Her breath caught, a tempest paused in the eye of revelation. For so long, she had envisioned herself as the sole bearer of culpability for the gaping hole that Sammy's death had torn in their lives. Her fingers loosened around the phone; the grenade was no longer armed.
"Listen, Dad—" she tried again, but his sigh billowed through the line, a gust of wind that silenced her intent.
"No, let me finish," he interjected. "I blamed myself for not being there, not protecting him, not being... not being enough."
Tori swallowed hard, the truth lodging itself in her throat. How could she lay her own cards on the table, reveal her suspicions about Sammy's death, when her father was just beginning to navigate his path to absolution?
"Okay, Dad," she whispered, a lighthouse beam cutting through fog. "We don't have to talk about anything else today."
"Maybe another time," he said, and even through the digital connection, she could sense the weight lifting from his shoulders. “My… the shrink said I oughta tell someone. So… I am. I hate this.”
“Yeah… yeah, me too.”
“But… thanks. I gotta run. So,” he cleared his throat, “maybe we can talk another time?”
“Yeah… I’d like that. Another time," she agreed, locking away the secrets poised on her lips. She didn’t bring up her suspicions about Sammy’s death. There would be no revelations today, not until she could be certain. Unnecessary pain was a luxury they could not afford, not with the currents of grief still threatening to pull them under.
"Take care," her father said.
"Bye, Dad," she replied, ending the call with a silent promise to tread carefully on this newfound ground.

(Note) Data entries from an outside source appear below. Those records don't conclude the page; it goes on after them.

(* ===== verification/Ne2k.v ===== *)
(** * The NE2000 card: [drivers/ne2k.c]

    The card is programmed through ports.  The addresses of the local arrays of
    [ne2k_probe] are parameters, and so is the result of a function that has no
    return statement.  The messages are left out. *)

From stdpp Require Import base numbers list gmap.
From Stdlib Require Import ZArith Lia.
From S2P Require Import Prelude Memory CString Process Pages Arm Liballoc LiballocInv LiballocProof LiballocSpec Allocator Layer Tables Device Hal Pic Scratch Demo Fs Pci Net.

Local Open Scope Z_scope.

Definition NE_P0_CR : Z := 0.
Definition NE_P0_PSTART : Z := 1.
Definition NE_P0_PSTOP : Z := 2.
Definition NE_P0_BNRY : Z := 3.
Definition NE_P0_TPSR : Z := 4.
Definition NE_P0_TBCR0 : Z := 5.
Definition NE_P0_TBCR1 : Z := 6.
Definition NE_P0_ISR : Z := 7.
Definition NE_P0_RSAR0 : Z := 8.
Definition NE_P0_RSAR1 : Z := 9.
Definition NE_P0_RBCR0 : Z := 10.
Definition NE_P0_RBCR1 : Z := 11.
Definition NE_P0_RCR : Z := 12.
Definition NE_P0_TCR : Z := 13.
Definition NE_P0_DCR : Z := 14.
Definition NE_P0_IMR : Z := 15.
Definition NE_P1_PAR0 : Z := 1.
Definition NE_P1_CURR : Z := 7.
Definition NE_P1_MAR0 : Z := 8.
Definition NE_CR_STP : Z := 1.
Definition NE_CR_STA : Z := 2.
Definition NE_CR_RD0 : Z := 8.
Definition NE_CR_RD1 : Z := 16.
Definition NE_CR_RD2 : Z := 32.
Definition NE_CR_PAGE_1 : Z := 64.
Definition NE_ISR_RDC : Z := 64.
Definition NE_DCR_WTS : Z := 1.
Definition NE_DCR_LS : Z := 8.
Definition NE_DCR_FT1 : Z := 64.
Definition NE_RCR_AB : Z := 4.
Definition NE_NOVELL_DATA : Z := 0.

(** [struct ne2k_device] *)
Definition NE_nextmempage : Z := 0.      (* uint8_t *)
Definition NE_pdev : Z := 4.
Definition NE_ndev : Z := 8.
Definition sizeof_ne2k_device : Z := 12.

Section ops.
Context {S G : Type} `{HP : HasPorts S} `{HM : HasMem S} `{!Allocator S G}.
Notation cards := (layer (layer S idt_vars) pci_vars).
Notation nets := (layer cards net_vars).
Notation ne2k := (layer nets Z).
Notation EM := (M ne2k).
Context `{!Calls cards} `{!Calls nets}.

(** The static arrays of net.c, the locals of [arp_get_ip], and the locals [w]
    and [mac] of [ne2k_probe]. *)
Variables (ndevs macaddr mac_local pk_local w_local mac : Z).
(** The entry point of the interrupt, and the driver structure. *)
Variables (f_ne2k_irq f_ne2k_send_packet ne2k_drv : Z).
(** What is in the result register after [ne2k_get_write_page]. *)
Variable no_result : Z.

(** [outportb(pdev->iobase + reg, v)] *)
Definition ne_out (pdev reg v : Z) : EM unit :=
  let! io := ld32 (pdev + PD_iobase) in outportb (u16 (io + reg)) v.

Definition ne2k_setup (pdev : Z) : EM Z :=
  ne_out pdev NE_P0_CR (Z.lor NE_CR_RD2 NE_CR_STP) ;!
  ne_out pdev NE_P0_DCR (Z.lor (Z.lor NE_DCR_FT1 NE_DCR_WTS) NE_DCR_LS) ;!
  ret 0.

(** The state's variable is [__pdev]. *)
Definition ne2k_get : EM Z := var (fun p => p).

Definition ne2k_ack_interrupt (pdev : Z) : EM unit :=
  if pdev =? 0 then ret tt
  else
    let! io := ld32 (pdev + PD_iobase) in
    let base := u16 io in
    outportb (u16 (base + NE_P0_CR)) (Z.lor NE_CR_RD2 NE_CR_STA) ;!
    let! isr := inportb (u16 (base + NE_P0_ISR)) in
    outportb (u16 (base + NE_P0_ISR)) 255.

Definition __imp_ne2k_irq : EM unit :=
  let! p := ne2k_get in
  ne2k_ack_interrupt p ;!
  let! _ := send_eoi 11 in ret tt.

(** [mac] is the address of the six bytes. *)
Definition ne2k_setup_2 (pdev mac : Z) : EM Z :=
  if (pdev =? 0) || (mac =? 0) then ret (- EINVAL)
  else
    ne_out pdev NE_P0_CR (Z.lor NE_CR_RD2 NE_CR_STP) ;!
    ne_out pdev NE_P0_PSTART 64 ;!
    ne_out pdev NE_P0_PSTOP 192 ;!
    ne_out pdev NE_P0_BNRY 191 ;!
    ne_out pdev NE_P0_IMR 63 ;!
    ne_out pdev NE_P0_CR (Z.lor (Z.lor NE_CR_PAGE_1 NE_CR_RD2) NE_CR_STP) ;!
    for_up 6 0 (fun i => let! io := ld32 (pdev + PD_iobase) in
                         let! c := ld8 (mac + i) in outportb (u16 (io + NE_P1_PAR0 + i)) c) ;!
    ne_out pdev NE_P1_CURR 65 ;!
    for_up 8 0 (fun i => ne_out pdev (NE_P1_MAR0 + i) 0) ;!
    ne_out pdev NE_P0_CR (Z.lor NE_CR_RD2 NE_CR_STP) ;!
    ne_out pdev NE_P0_RCR NE_RCR_AB ;!
    ne_out pdev NE_P0_TCR 0 ;!
    ne_out pdev NE_P0_ISR 255 ;!
    ne_out pdev NE_P0_CR (Z.lor NE_CR_RD2 NE_CR_STA) ;!
    ret 0.

(** Reads [len] bytes of the card's memory, rounded up to words. *)
Definition ne2k_readmem (pdev buf offset len : Z) : EM unit :=
  let len := if Z.land len 1 =? 0 then len else u32 (len + 1) in
  ne_out pdev NE_P0_CR (Z.lor NE_CR_RD2 NE_CR_STA) ;!
  ne_out pdev NE_P0_RBCR0 (u8 len) ;!
  ne_out pdev NE_P0_RBCR1 (u8 (len / 256)) ;!
  ne_out pdev NE_P0_RSAR0 (u8 offset) ;!
  ne_out pdev NE_P0_RSAR1 (u8 (offset / 256)) ;!
  ne_out pdev NE_P0_CR (Z.lor NE_CR_RD0 NE_CR_STA) ;!
  for_up (Z.to_nat (len / 2)) 0 (fun i =>
    let! io := ld32 (pdev + PD_iobase) in
    let! v := inportw (u16 (io + 16 + NE_NOVELL_DATA)) in
    st16 (u32 (buf + 2 * i)) v).

(** The page is computed, but there is no return statement. *)
Definition ne2k_get_write_page (pdev len : Z) : EM Z :=
  let! dev := ld32 (pdev + PD_data) in
  let! _ := ld8 (dev + NE_nextmempage) in
  let! n := ld8 (dev + NE_nextmempage) in
  st8 (dev + NE_nextmempage) (u8 (n + Z.shiftr (len + 255) 8)) ;!
  let! n := ld8 (dev + NE_nextmempage) in
  (if! n >=? 192 then (let! n := ld8 (dev + NE_nextmempage) in st8 (dev + NE_nextmempage) (u8 (n - 64)))) ;!
  ret no_result.

(** [!inportb(ISR) & 0x40] is the negation's bit 6, which is never set: the
    status is read once.  Words are sent, one for each byte of the length. *)
Definition ne2k_send_packet (ndev p : Z) : EM Z :=
  let! pdev := ld32 (ndev + ND_pdev) in
  let! io := ld32 (pdev + PD_iobase) in
  let out reg v := outportb (u16 (io + reg)) v in
  let len := ld32 (p + PK_len) in
  out NE_P0_CR (Z.lor NE_CR_RD2 NE_CR_STA) ;!
  out NE_P0_ISR NE_ISR_RDC ;!
  let! n := len in out NE_P0_TBCR0 (Z.land n 255) ;!
  let! n := len in out NE_P0_TBCR1 (u8 (n / 256)) ;!
  let! n := len in out NE_P0_RBCR0 (Z.land n 255) ;!
  let! n := len in out NE_P0_RBCR1 (u8 (n / 256)) ;!
  out NE_P0_RSAR0 0 ;!
  let! n := len in
  let! r := ne2k_get_write_page pdev (u16 n) in
  let page := u8 r in
  out NE_P0_RSAR1 page ;!
  out NE_P0_CR (Z.lor NE_CR_RD1 NE_CR_STA) ;!
  let! n := len in
  let! payload := ld32 (p + PK_payload) in
  loop (fun '(buflen, buf) =>
    if buflen =? 0 then ret (inr tt)
    else
      let! v := ld16 buf in
      outportw (u16 (io + 16)) v ;!
      ret (inl (s32 (buflen - 1), u32 (buf + 2)))) (s32 n, payload) ;!
  let! _ := inportb (u16 (io + NE_P0_ISR)) in
  out NE_P0_ISR 64 ;!
  out NE_P0_TPSR page ;!
  out NE_P0_CR (Z.lor (Z.lor 16 4) 2) ;!
  ret 0.

(** [mac[i] = w[i]] *)
Definition take_mac : EM unit :=
  for_up 6 0 (fun i => let! v := ld16 (w_local + 2 * i) in st8 (mac + i) (u8 v)).

Definition ne2k_probe (pdev : Z) : EM Z :=
  let! vendor := ld16 (pdev + PD_vendor) in
  let! no :=
    if negb (vendor =? 4332) then ret true
    else let! device := ld16 (pdev + PD_device) in ret (negb (device =? 32809)) in
  if (no : bool) then ret (- ENODEV)
  else
    let! base := ld32 (pdev + PD_iobase) in
    let! _ := ne2k_setup pdev in
    ne2k_readmem pdev w_local 0 16 ;!
    take_mac ;!
    below (net_set_mac macaddr mac) ;!
    let! _ := ne2k_setup_2 pdev mac in
    let! ne := malloc sizeof_ne2k_device in
    st32 (ne + NE_pdev) pdev ;!
    st32 (pdev + PD_data) ne ;!
    let! ndev := malloc sizeof_net_device in
    st32 (ndev + ND_pdev) pdev ;!
    st32 (ndev + ND_send_packet) f_ne2k_send_packet ;!
    memcpy (ndev + ND_macaddr) mac 6 ;!
    below (register_net_device ndevs ndev) ;!
    assign (fun _ => pdev) ;!
    let! irq := ld32 (pdev + PD_irq) in
    let! _ := below (below (below (register_interrupt (s32 (u32 (irq + 32))) f_ne2k_irq))) in
    below (ip_find macaddr mac_local pk_local ndev) ;!
    ret 0.

Definition ne2k_init : EM Z := below (below (pci_register_driver ne2k_drv)) ;! ret 0.
End ops.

As the line went dead, the car's hum filled the void, and Tori sank back into her seat, enveloped in a cocoon of relief and confusion, the latter clinging to her like the chilling spray after a wave has crashed. Javi remained silent—distantly aware of the storm that had just passed, and of those still looming on the horizon, but thankfully, for now, letting her have this silence.

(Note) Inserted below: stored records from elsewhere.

Lemma wp_push_frame s eip (Q : unit -> layer K fork_vars -> Prop) :
  let m := get_mem s in let sp := stack (vars s) in let top := rd32 m (t (vars s) + T_stacktop) in
  word eip -> 56 <= sp < 4294967296 -> mapped_range m (sp - 56) 56 -> mapped_range m (t (vars s) + T_stacktop) 4 ->
  (t (vars s) + T_stacktop + 4 <= sp - 56 \/ sp <= t (vars s) + T_stacktop) ->
  (forall s', pushed s s' (saved_words (child_regs eip top sp)) -> Q tt s') -> wp (push_frame eip) Q s.
Proof.
  intros m sp top He Hsp Hm Htm Hap HQ. unfold push_frame.
  do 9 (eapply wp_push_next; [first [eassumption|apply pushed_nil]|simpl; lia|eapply mapped_range_sub; [exact Hm|simpl; lia..]|
    first [exact He|unfold word; lia]|intros ? ?]).
  match goal with Hp : pushed s ?s9 _ |- wp _ _ ?s9 => pose proof Hp as [Hv _ Ha _] end. simpl length in Ha.
  apply wp_bind, wp_var. rewrite Hv. change (t (set_stack _ _)) with (t (vars s)). fold m sp in Ha |- *.
  apply wp_bind, wp_ld32; [eapply agree_mapped_range; [exact Ha|exact Htm]|].
  rewrite (rd32_agree _ _ _ _ Ha) by lia. fold top.
  assert (word top) by apply rd32_range.
  do 4 (eapply wp_push_next; [eassumption|simpl; lia|eapply mapped_range_sub; [exact Hm|simpl; lia..]|
    first [assumption|unfold word; lia]|intros ? ?]).
  apply wp_bind_ret. eapply wp_push_next; [eassumption|simpl; lia|eapply mapped_range_sub; [exact Hm|simpl; lia..]|unfold word; lia|].
  intros sf Hp. apply wp_ret, HQ. exact Hp.
Qed.

(** The last writes of [child_thread], with [n] threads before. *)
Definition linked (m : mem) (v : fork_vars) (eip n : Z) : mem :=
  mset (mwrite (mwrite (mwrite m (t v + T_ip) (le32 eip)) (t v + T_stack) (le32 (stack v - 56)))
    (child v + P_threads) (le32 (t v))) (child v + P_threadslen) (u8 (n + 1)).

Lemma linked_agree m v eip n : 0 <= child v -> 0 <= t v ->
  agree (fun a => ~ child_byte v a) m (linked m v eip n) /\
  agree (fun a => ~ (t v + T_ip <= a < t v + T_ip + 8) /\ ~ in_block (child v) sizeof_process a) m (linked m v eip n).
Proof.
  intros. unfold linked, child_byte, T_ip, T_stack, P_threadslen. soffs. split; (split; [unfold mset; cbn [m_ranges]; by rewrite !ranges_mwrite|]);
    intros a Ha; rewrite rd_mset; (destruct (decide _); [lia|]); by rewrite !rd_mwrite_out by (rewrite le32_length; lia).
Qed.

The car's tires crunched over the gravel as it rolled to a halt in the shadowed expanse of the community center parking lot. Tori's gaze lingered on the screen of her silent phone, the device now an artifact holding the remnants of a conversation that zigzagged between hope and heartache. She tucked it away, the cool glass leaving a final kiss against her palm—a goodbye to more than just her father.

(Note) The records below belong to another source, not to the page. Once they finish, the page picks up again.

(* ===== verification/Arch.v ===== *)
(** * The x86 glue: [arch/x86/x86.c], [arch/x86/exceptions.c]

    The system call interrupt takes its number and arguments from the registers
    and leaves the result in eax.  The exceptions print a message on the current
    terminal and stop the machine, except for the faults of a process, which
    kill it. *)

From stdpp Require Import base numbers list gmap.
From Stdlib Require Import ZArith Lia.
From S2P Require Import Prelude Memory CString Process Pages Arm Liballoc LiballocInv LiballocProof LiballocSpec Allocator Phymem Layer Tables Device Current Sched Mutex Hal Tty Pic Scratch Demo Fs Vfs Elf Syscall.

Local Open Scope Z_scope.

Section ops.
Context {S G : Type} `{Current S} `{!Allocator S G}.
Notation sched := (layer (phymem S) sched_vars).
Notation locks := (layer (layer sched device_vars) Z).
Notation ttys := (layer locks tty_vars).
Notation kernel := (layer ttys vfs_vars).
Context `{!Calls kernel}.
Notation KM := (M kernel).

(** The parameters of the system calls. *)
Variables (f_write f_flush f_read : Z) (call_display : Z -> Z -> M ttys Z).
Variables (str_slash str_dot_slash str_dot : Z) (dbus_send_init_killed : M sched unit).
Variables (arch_setup_paged : Z -> Z -> KM unit) (load_paged : KM unit).
Variables (start_execution : Z -> Z -> Z -> KM unit) (sys_fork : KM Z).
Variables (st_local paged_local : Z).
Variables (str_sysname str_nodename str_release str_version str_machine : Z).

(** The value of eax afterwards; calls without a result leave it alone. *)
Definition __imp_sys_dispatch (eax ebx ecx edx : Z) : KM Z :=
  match eax with
  | 1 => sys_exit dbus_send_init_killed (s32 ebx) ;! ret eax
  | 2 => let! r := sys_fork in ret (u32 r)
  | 3 => let! r := sys_read f_write f_flush f_read call_display (s32 ebx) ecx (s32 edx) in ret (u32 r)
  | 4 => sys_write f_write f_flush call_display (s32 ebx) ecx (s32 edx) ;! ret eax
  | 5 => let! r := sys_open str_slash str_dot_slash ebx ecx in ret (u32 r)
  | 11 => let! r := sys_execve str_slash str_dot_slash arch_setup_paged load_paged start_execution st_local paged_local ebx ecx edx in
      ret (u32 r)
  | 18 => sys_stat str_slash str_dot_slash ebx ecx ;! ret eax
  | 20 => let! r := sys_getpid in ret (u32 r)
  | 224 => sys_uname str_sysname str_nodename str_release str_version str_machine ebx ;! ret eax
  | 237 => let! r := sys_opendir str_slash str_dot_slash str_dot ebx in ret (u32 r)
  | 238 => let! r := sys_readdir (s32 ebx) in ret (u32 r)
  | 239 => sys_waitpid (s32 ebx) ;! ret eax
  | _ => ret eax
  end.

(** *** [exceptions.c] *)

(** The macro: [str] is the address of a literal. *)
Definition kprintf (str : Z) : KM unit :=
  let! id := below tty_current in
  let! n := strlen str in
  k_tty_write f_write id str n ;!
  let! id := below tty_current in
  k_tty_flush f_flush call_display id.

(** [for(;;);] *)
Definition stop : KM unit := halt.

Definition exc_divide_by_zero (str : Z) : KM unit := kprintf str ;! stop.
Definition exc_debug (str : Z) : KM unit := kprintf str ;! stop.
Definition exc_nmi (str : Z) : KM unit := kprintf str ;! stop.
Definition exc_brp (str : Z) : KM unit := kprintf str.
Definition exc_overflow (str : Z) : KM unit := kprintf str ;! stop.
Definition exc_bound (str : Z) : KM unit := kprintf str ;! stop.
Definition exc_invopcode (str : Z) : KM unit := kprintf str ;! stop.
Definition exc_device_not_avail (str : Z) : KM unit := kprintf str ;! stop.
Definition exc_double_fault (str : Z) : KM unit := kprintf str ;! stop.
Definition exc_coproc (str : Z) : KM unit := kprintf str ;! stop.
Definition exc_invtss (str : Z) : KM unit := kprintf str ;! stop.
Definition exc_segment_not_present (str : Z) : KM unit := kprintf str ;! stop.
Definition exc_ssf (str : Z) : KM unit := kprintf str ;! stop.
Definition exc_reserved (str : Z) : KM unit := kprintf str ;! stop.

(** The message, which names the process, is left out. *)
Definition kill_faulty : KM unit :=
  let! _ := below (below (below (below (scheduler_kill_self dbus_send_init_killed)))) in ret tt.
Definition exc_gpf : KM unit := kill_faulty.
Definition exc_pf : KM unit := kill_faulty.

(** *** The late initialisation, and the first task *)

(** [x86_console_init] is declared here, and no file of the repository defines
    it. *)
Definition arch_late_init (str_succeeded : Z) (x86_console_init : KM Z) : KM Z :=
  k_tty_write f_write 0 str_succeeded 32 ;!
  k_tty_flush f_flush call_display 0 ;!
  x86_console_init.

Definition on_sched {B} (m : M sched B) : KM B := below (below (below (below m))).

Definition enable_scheduling : KM unit := on_sched (assign (fun v => set_running (init_ready v) 1 v)).

Definition schedule_for_ever : KM unit := loop (fun _ => on_sched schedule_noirq ;! ret (inl tt)) tt.

(** [new_late_init] is [create_new_process] for [late_init]. *)
Definition idle_task (str_online : Z) (new_late_init : M sched Z) : KM unit :=
  let! id := below tty_current in
  k_tty_write f_write id str_online 16 ;!
  let! id := below tty_current in
  k_tty_flush f_flush call_display id ;!
  let! p := on_sched new_late_init in
  let! _ := on_sched (scheduler_add_process p) in
  enable_scheduling ;!
  on_sched (assign (fun v => set_running 1 (task v) v)) ;!  (* init_ready *)
  schedule_for_ever.

Definition write_for_ever (str : Z) : KM unit :=
  loop (fun _ =>
    k_tty_write f_write 0 str 1 ;!
    k_tty_flush f_flush call_display 0 ;!
    ret (inl tt)) tt.
Definition task_1 (str_1 : Z) : KM unit := write_for_ever str_1.
Definition task_2 (str_2 : Z) : KM unit := write_for_ever str_2.
End ops.

(** *** Interrupts and the first initialisation *)

Section init.
Context {S : Type} `{HasMem S}.
Notation IM := (M (layer S idt_vars)).

(** [handlers] are the addresses of the sixteen handlers, from
    [exc_divide_by_zero] to [exc_reserved]. *)
Definition exceptions_init (handlers : list Z) : IM Z :=
  for_up 16 0 (fun i => let! _ := register_interrupt i (nth (Z.to_nat i) handlers 0) in ret tt) ;! ret 0.

Definition syscall_init (sys_dispatch : Z) : IM unit :=
  let! _ := register_interrupt 128 sys_dispatch in ret tt.

(** One after the other until one fails. *)
Fixpoint init_chain (steps : list (IM Z)) : IM Z :=
  match steps with
  | [] => ret 0
  | f :: steps => let! rc := f in if negb (rc =? 0) then ret rc else init_chain steps
  end.

Definition arch_early_init (init_serial : IM unit) (gdt_init idt_init pic_init pit_init exceptions_init paging_init : IM Z) : IM Z :=
  init_serial ;!
  init_chain [gdt_init; idt_init; pic_init; pit_init; exceptions_init; paging_init].
End init.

"Take care," she murmured, though no one was on the other end to hear her now. The words were for herself, a whispered incantation to soothe the sting of old wounds that refused to heal completely.
The duo stepped out into the cool morning air, the transition immediate and stark. The world was awash with dusky light, painting everything in hues of orange from the rising sun. Tori scanned the perimeter of the community center, and her boots crunched on the fresh gravel as she strode away from the car, her silhouette cast long by the sun on the horizon.
With each step, the distance between her and Javi seemed to stretch like a chasm, the emotional gulf that had unexpectedly opened up between them feeling like a stone in her boot. She couldn't resist, and after a few steps, she glanced up at her partner's lean, handsome face.
Javi was walking beside her, and as she looked up, he seemed to abruptly look forward. He’d been looking at her first. Tori's heart tugged with a cocktail of regret and confusion. What once was an easy camaraderie now felt strained, their conversations like navigating a minefield. Could they ever bridge this divide, or would the remnants of their rapport be nothing more than memories?
She shook off the thought, the weight of the thoughts giving her step a slight sway. But fixing her gaze forward, Tori summoned a breath that filled her lungs with the crisp morning air. It steadied her, sharpened her focus.
This wasn’t about her or her relationship problems.
This was about finding a murderer, and this community center might hold the key link between three dead women and the person who took their lives.